Long Beach reports the city’s first suspected case of monkeypox

LONG BEACH, Calif. (CNS) — Long Beach reported its first suspected case of monkeypox on Saturday.

The case involves an adult Long Beach resident with no recent travel history or known contacts. The person is symptomatic and recovering and self-isolating at home, city officials said.

Preliminary test results indicate the person has tested positive for orthopoxvirus, and further testing will be done at the United States Centers for Disease Control to confirm monkeypox. The city’s health department is conducting a thorough contact investigation and offering the vaccine to people who may have been exposed to prevent further cases.

“We take monkeypox very seriously and are working diligently to vaccinate those most at risk knowing that the vaccine is currently in extremely limited supply,” Mayor Robert Garcia said.

Monkeypox is part of the same family of viruses as smallpox. It is rarely fatal. Symptoms are similar to those of smallpox, but milder. Symptoms of monkeypox typically include fever, headache, muscle aches, swollen lymph nodes, chills, and exhaustion. A rash that may look like pimples or blisters sometimes appears on the face, inside the mouth, and on other parts of the body.

People with monkeypox are contagious and should self-isolate until the rash clears. People with symptoms should call their health care provider, who will determine the need for testing. Those without a health care provider and experiencing symptoms can contact the City of Long Beach Public Health Information Line at (562) 570-7907.

“The risk of monkeypox is very low, but we are continuing our work and taking proactive steps to mitigate the spread,” said city health officer Dr. Anissa Davis. “It shows why public health is important in preparing and empowering our community by providing awareness, education and prevention methods.”

As of July 15, more than 12,000 cases of monkeypox have been reported worldwide, including 1,814 cases in the United States, 250 in California and 85 in Los Angeles County. While people of any gender and sexual orientation can contract and spread monkeypox, most cases involve men who have sex with men and transgender women.

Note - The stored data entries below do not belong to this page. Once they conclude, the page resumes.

(** C7: on a running [Count] the moving average of the rate goes through a
    one-pole filter of time constant [0.33 * window]: with
    [a = 1 - exp (- (d / rc))], [d] the pushed sample's duration in seconds
    and [rc] the time constant in seconds, the new average is
    [old + a * (hz - old)] when the old one is finite and [hz] when it is
    not. *)
Theorem Count_ema_update fuel cfg now custom_measurement is_continuous_duration window s :
  reachable s -> m_paused s = false ->
  GetSampleWindow cfg s = Returns window -> 0 < window ->
  (MAX_DT_QUEUE_SIZE <= fuel)%nat ->
  exists s',
    Count fuel cfg now custom_measurement is_continuous_duration s = Returns s'
    /\ (let elapsed := dt_sub now (m_last_time s) in
        let d := if is_continuous_duration
                 then default elapsed custom_measurement else elapsed in
        let rc := (Z2F window * 0.33 / 1e9)%float in
        let a := (1 - exp (- (Z2F d / 1e9 / rc)))%float in
        let hz := rate_of s' in
        let old := GetHzAvg s in
        GetHzAvg s' = if is_finite old then (old + a * (hz - old))%float else hz).
Proof.
  intros Hr Hp Hwin Hw Hf.
  destruct (Count_spec fuel cfg now custom_measurement is_continuous_duration window s
              (reachable_wf s Hr) Hp Hwin Hw Hf)
    as (s' & Hc & _ & _ & _ & _ & _ & Hhz & _).
  exists s'. split; [exact Hc | exact Hhz].
Qed.

(** C10 (as the code has it): [Reset] stores the rate average [0.0], which
    is finite; the first running [Count] after it therefore takes the
    smoothing branch from 0.  With [a = 1 - exp (- (d / rc))], [d] the
    pushed sample's duration and [rc = 0.33 * window], both in seconds, and
    [hz] the rate of the one-sample window, the average it leaves is
    [0 + a * (hz - 0)]; this is [a * hz] up to the sign of a zero, and it is
    the rate itself just when [a * hz] is. *)
Theorem first_Count_after_Reset_smooths_from_zero
    fuel cfg (now0 now : TimePoint) (custom_measurement : option DT)
    (is_continuous_duration : bool) window s0 :
  length (m_dt_queue s0) = MAX_DT_QUEUE_SIZE -> m_paused s0 = false ->
  GetSampleWindow cfg s0 = Returns window -> 0 < window ->
  (MAX_DT_QUEUE_SIZE <= fuel)%nat ->
  let s := Reset now0 s0 in
  let elapsed := dt_sub now now0 in
  let value := default elapsed custom_measurement in
  let d := if is_continuous_duration then value else elapsed in
  let a := (1 - exp (- (Z2F d / 1e9 / (Z2F window * 0.33 / 1e9))))%float in
  let hz := (1e9 / Z2F (wrap64 value))%float in
  GetHzAvg s = 0%float
  /\ is_finite (GetHzAvg s) = true
  /\ exists s',
       Count fuel cfg now custom_measurement is_continuous_duration s = Returns s'
       /\ QueueContents s' = [mkPair d value]
       /\ rate_of s' = hz
       /\ GetHzAvg s' = (0 + a * (hz - 0))%float
       /\ (GetHzAvg s' = (a * hz)%float
           \/ ((a * hz)%float = (-0)%float /\ GetHzAvg s' = 0%float))
       /\ ((a * hz)%float <> (-0)%float ->
           (GetHzAvg s' = hz <-> (a * hz)%float = hz)).
Proof.
  intros Hl Hp Hwin Hw Hf s elapsed value d a hz.
  split; [reflexivity|]. split; [reflexivity|].
  destruct (Count_after_Reset fuel cfg now0 now custom_measurement is_continuous_duration
              window s0 Hl Hp Hwin Hw Hf)
    as (s' & Hc & _ & Hq & Hsz & Htot & Hhz & _).
  fold s in Hc, Hq, Htot, Hhz.
  assert (Hdp : data_point_of now custom_measurement is_continuous_duration s
                = mkPair d value) by reflexivity.
  rewrite Hdp in Hq, Htot, Hhz.
  assert (Ha : smoothing_factor window (mkPair d value) = a) by reflexivity.
  rewrite Ha in Hhz.
  assert (Hone : (Z2F (Z.of_nat 1) * 1e9 = 1e9)%float) by (vm_compute; reflexivity).
  assert (Hrate : rate_of s' = hz).
  { unfold rate_of, hz. rewrite Hsz, Htot, Hone. reflexivity. }
  rewrite Hrate in Hhz. unfold ema_update in Hhz. change (is_finite 0) with true in Hhz.
  cbv iota in Hhz.
  assert (Hcases : GetHzAvg s' = (a * hz)%float
                   \/ ((a * hz)%float = (-0)%float /\ GetHzAvg s' = 0%float)).
  { unfold GetHzAvg. rewrite Hhz, float_sub_zero.
    destruct (float_zero_add (a * hz)) as [H|[H1 H2]]; [left; exact H | right; now split]. }
  exists s'. split; [exact Hc|]. split; [exact Hq|]. split; [exact Hrate|].
  split; [exact Hhz|]. split; [exact Hcases|].
  intros Hnz. destruct Hcases as [-> | [H _]]; [reflexivity | contradiction].
Qed.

According to the Long Beach Health Department, vaccines and antivirals can be given to prevent illness or reduce the severity of illness, including the JYNNEOS vaccine. Vaccines are currently in very limited supply, but more are expected in the coming weeks. In accordance with the Los Angeles County vaccine delivery strategy, the city’s health department currently offers the vaccine to people who:

— have been exposed to a person with confirmed monkeypox and have no symptoms;

— were exposed through that specific person will be contacted by the health service;

— established care in specialist clinics (ie, STD or HIV clinics) where there was a high risk of exposure to someone with monkeypox;

— are gay and bisexual men or transgender people who have been diagnosed with rectal gonorrhea or early syphilis within the last three months and have a medical referral or proof of a positive result.